Nested Modules and Backward Hooks

Hi all,
I am trying to implement a binary tree structure with edge weights. Each node has a weight and during forward the tree is extended dynamically. Since I want to calculate the gradients myself, I also wanted to use backward hooks. However, none of the backward hooks are called although they are registered. All parameters are registered, but I am not sure if the nested modules in A are stored correctly.

Actually, I wanted to pass a value during the backward pass starting at the leaves from the bottom up, i.e. a leaf calculates a value using it’s gradient, which is then passed to the parent node to calculate its gradient. Is there perhaps another way to do this? (I thought or hoped a hook can manage this…)

A minimal example of my code:

import torch
import torch.nn as nn

class A(nn.Module):
    def __init__(self,
                 input_dim,
                 output_dim):
        super(A, self).__init__()
        self.input_dim = input_dim
        self.output_dim = output_dim
        self.root = Leaf(self.output_dim)

    def forward(self, X):
        # Dynamically extend the tree
        self.root = self.root.split(self.input_dim, self.output_dim)
        # traverse the tree to compute yhat and end in the leaves
        return torch.matmul(X, self.root.internal_weight)


class Leaf(nn.Module):
    def __init__(self, output_dim):
        super().__init__()
        self.leaf_weight = nn.Parameter(torch.randn(output_dim), requires_grad=True)
        self.register_backward_hook(self.hook)

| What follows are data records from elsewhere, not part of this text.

Lemma iter_scan_ok fuel : forall pos buf ks, 0 ≤ pos ≤ n -> n - pos ≤ Z.of_nat fuel -> (length ks <= 51)%nat -> holds buf ks ->
  returns (iter_scan fuel t n h pos buf (4 + 20 * Z.of_nat (length ks)) (Z.of_nat (length ks)))
    (fun '(pos', buf', bo, nr, e) => exists ks', matches t h pos = ks' ++ matches t h pos' /\ pos ≤ pos' ≤ n /\
       holds buf' (ks ++ ks') /\ (length (ks ++ ks') <= 51)%nat /\
       bo = 4 + 20 * Z.of_nat (length (ks ++ ks')) /\ nr = Z.of_nat (length (ks ++ ks')) /\
       if e : bool then pos' = n else pos = n \/ length (ks ++ ks') = 51%nat /\ pos' < n).
Proof.
  induction fuel as [|fuel IH]; intros pos buf ks Hp Hf Hl Hh; cbn [iter_scan];
    (destruct (Z.ltb_spec pos n) as [Hlt|Hge]; cbn [negb];
      [|exists []; rewrite app_nil_r; assert (pos = n) as -> by lia; split_and!; try done; by left]); [lia|].
  destruct (aget_in_range t pos) as [e He]; [lia|]. rewrite He. cbn [mbind res_bind].
  pose proof (matches_here pos e He) as Hm. pose proof (key16_length e (proj1 (entry_ok _ _ _ Ht He))) as Hk.
  assert (forall ks1 buf1, holds buf1 ks1 -> (length ks1 <= 51)%nat -> forall K, ks1 = ks ++ K -> matches t h pos = K ++ matches t h (pos + 1) ->
    returns (if pos + 1 =? n then Ok (pos + 1, buf1, 4 + 20 * Z.of_nat (length ks1), Z.of_nat (length ks1), true)
             else iter_scan fuel t n h (pos + 1) buf1 (4 + 20 * Z.of_nat (length ks1)) (Z.of_nat (length ks1)))
    (fun '(pos', buf', bo, nr, e) => exists ks', matches t h pos = ks' ++ matches t h pos' /\ pos ≤ pos' ≤ n /\
       holds buf' (ks ++ ks') /\ (length (ks ++ ks') <= 51)%nat /\
       bo = 4 + 20 * Z.of_nat (length (ks ++ ks')) /\ nr = Z.of_nat (length (ks ++ ks')) /\
       if e : bool then pos' = n else pos = n \/ length (ks ++ ks') = 51%nat /\ pos' < n)) as Hgo.
  { intros ks1 buf1 Hh1 Hl1 K -> HK. destruct (Z.eqb_spec (pos + 1) n) as [E|E].
    - exists K. split_and!; try done; lia.
    - eapply returns_mono; [by apply IH; [lia|lia|..]|]. intros [[[[pos' buf'] bo] nr] e'] (ks' & H1 & H2 & H3 & H4 & H5 & H6 & H7).
      exists (K ++ ks'). rewrite <- !app_assoc in *. rewrite HK, H1. split_and!; try done; try lia. destruct e'; [done|]. right. by destruct H7; [lia|]. }
  destruct (iter_match h e) eqn:Em; cbn [andb].
  - unfold keylen. destruct (Z.ltb_spec 1024 (4 + 20 * Z.of_nat (length ks) + 4 + 16)) as [Hfull|Hroom].
    + exists []. rewrite app_nil_r. split_and!; try done; try lia.
    + unfold buf_read. rewrite (proj1 (entry_ok _ _ _ Ht He)). rewrite decide_True by done. cbn [mbind res_bind].
      change (drop (Z.to_nat 0) (me_key e)) with (me_key e). change (take (Z.to_nat 16) (me_key e)) with (key16 e).
      change (Z.land (16 + 3) (Z.lnot 3)) with 16. pose proof (holds_snoc buf ks (key16 e) Hh Hk) as Hh1. cbv zeta in Hh1.
      replace (4 + 20 * Z.of_nat (length ks) + 4 + 16) with (4 + 20 * Z.of_nat (length (ks ++ [key16 e]))) by (rewrite length_app; cbn; lia).
      replace (Z.of_nat (length ks) + 1) with (Z.of_nat (length (ks ++ [key16 e]))) by (rewrite length_app; cbn; lia).
      apply (Hgo _ _ Hh1) with (K := [key16 e]); [rewrite length_app; cbn; lia | done | done].
  - cbn [mbind res_bind]. apply (Hgo ks buf Hh Hl) with (K := []); [by rewrite app_nil_r | done].
Qed.
End Scan.

(** ** A read command *)
Section Read.
Context {A : Type}.
Implicit Types (kv : kv_ftl A) (s : io_mem) (cmd : nvme_kv_command).

(** The host's buffer lies in one page. *)
Definition one_page cmd : Prop := page_offset (kv_prp1 cmd) ≤ 3072.

Definition iter_at kv cmd (h : kv_iter_context) : Prop := aget (iter_handle kv) (iter_handle_of cmd) = Ok (IterAt h).

(** The device is as before but for the iterator. *)
Definition only_iter kv kv' : Prop :=
  kv_mapping_table kv' = kv_mapping_table kv /\ hash_slots kv' = hash_slots kv /\ allocator_state kv' = allocator_state kv.

(** The bytes a command of [r] bytes left in the host's page. *)
Definition host_page cmd s (r : Z) : list Z := map (fun i => host s (kv_prp1 cmd + i)) (seqZ 0 r).

Lemma matches_ext t h h' pos : ki_prefix h' = ki_prefix h -> ki_bitmask h' = ki_bitmask h -> matches t h' pos = matches t h pos.
Proof. intros Ep Eb. unfold matches. f_equal. apply filter_ext. intros e. unfold iter_match. by rewrite Ep, Eb. Qed.

Lemma page_addr m cmd len i : one_page cmd -> 0 ≤ len ≤ 1024 -> 0 ≤ i < len -> prp_addr m (kv_prp1 cmd) (kv_prp2 cmd) len i = kv_prp1 cmd + i.
Proof.
  unfold one_page. intros Hp Hl Hi. unfold prp_addr, prp_first. rewrite (proj2 (Z.ltb_lt _ _)); [done|]. unfold PAGE_SIZE. lia.
Qed.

    def split(self, input_dim, output_dim):
        # create new leaf node and one parent node
        new_internal = Internal(input_dim)
        new_internal.left_leaf = self
        new_internal.right_leaf = Leaf(output_dim)
        return new_internal

    def hook(self, grad_input, grad_output):
        print("Hook")

class Internal(nn.Module):
    def __init__(self, input_dim):
        super().__init__()
        self.internal_weight = nn.Parameter(torch.randn(input_dim), requires_grad=True)
        self.left_leaf = None
        self.right_leaf = None
        self.hook = self.register_backward_hook(self.hook)

    def hook(self, grad_input, grad_output):
        print("Hook")

main function:

from torch.optim import Adam

lr = 0.05
a = A(5, 1)
criterion = nn.MSELoss()
optimizer = Adam(a.parameters(), lr=lr)
old_params = sum(1 for _ in a.parameters())
input = torch.randn(5)
target = torch.randn(1)

yhat = a(input)
# the number of parameters has changed, so 'update' the optimizer
if old_params != sum(1 for _ in a.parameters()):
    optimizer = Adam(a.parameters(), lr=lr)
    old_params = sum(1 for _ in a.parameters())
loss = criterion(yhat, target)
optimizer.zero_grad()
loss.backward()
optimizer.step()

print(dict(a.named_parameters()))
print(a.modules)

Output:

{‘root.internal_weight’: Parameter containing:
tensor([-0.0454, -1.3786, 0.1479, -0.3696, 1.6160], requires_grad=True), ‘root.left_leaf.leaf_weight’: Parameter containing:
tensor([2.3965], requires_grad=True), ‘root.right_leaf.leaf_weight’: Parameter containing:
tensor([0.6417], requires_grad=True)}
<bound method Module.modules of A(
(root): Internal(
(left_leaf): Leaf()
(right_leaf): Leaf()
)
)>

Thank you so much for reading and thinking about this!

In case anyone is interested in a solution:
For me it worked with a torch.nn.ParameterDict to register all parameter correctly.

class A(nn.Module):
    def __init__(self,
                 input_dim,
                 output_dim):
        super(A, self).__init__()
        self.input_dim = input_dim
        self.output_dim = output_dim
        self.root = Leaf(self.output_dim)
        self.weights = torch.nn.ParameterDict({'leaf' : nn.Parameter(torch.randn(output_dim), requires_grad=True)})

Both the Leaf and the Internal node classes inherit no longer from nn.Module and their parameter are shifted to the ParameterDict in class A.
To extend the tree dynamically it worked to add and delete parameter dynamically to the ParameterDict.
I hope this helps someone!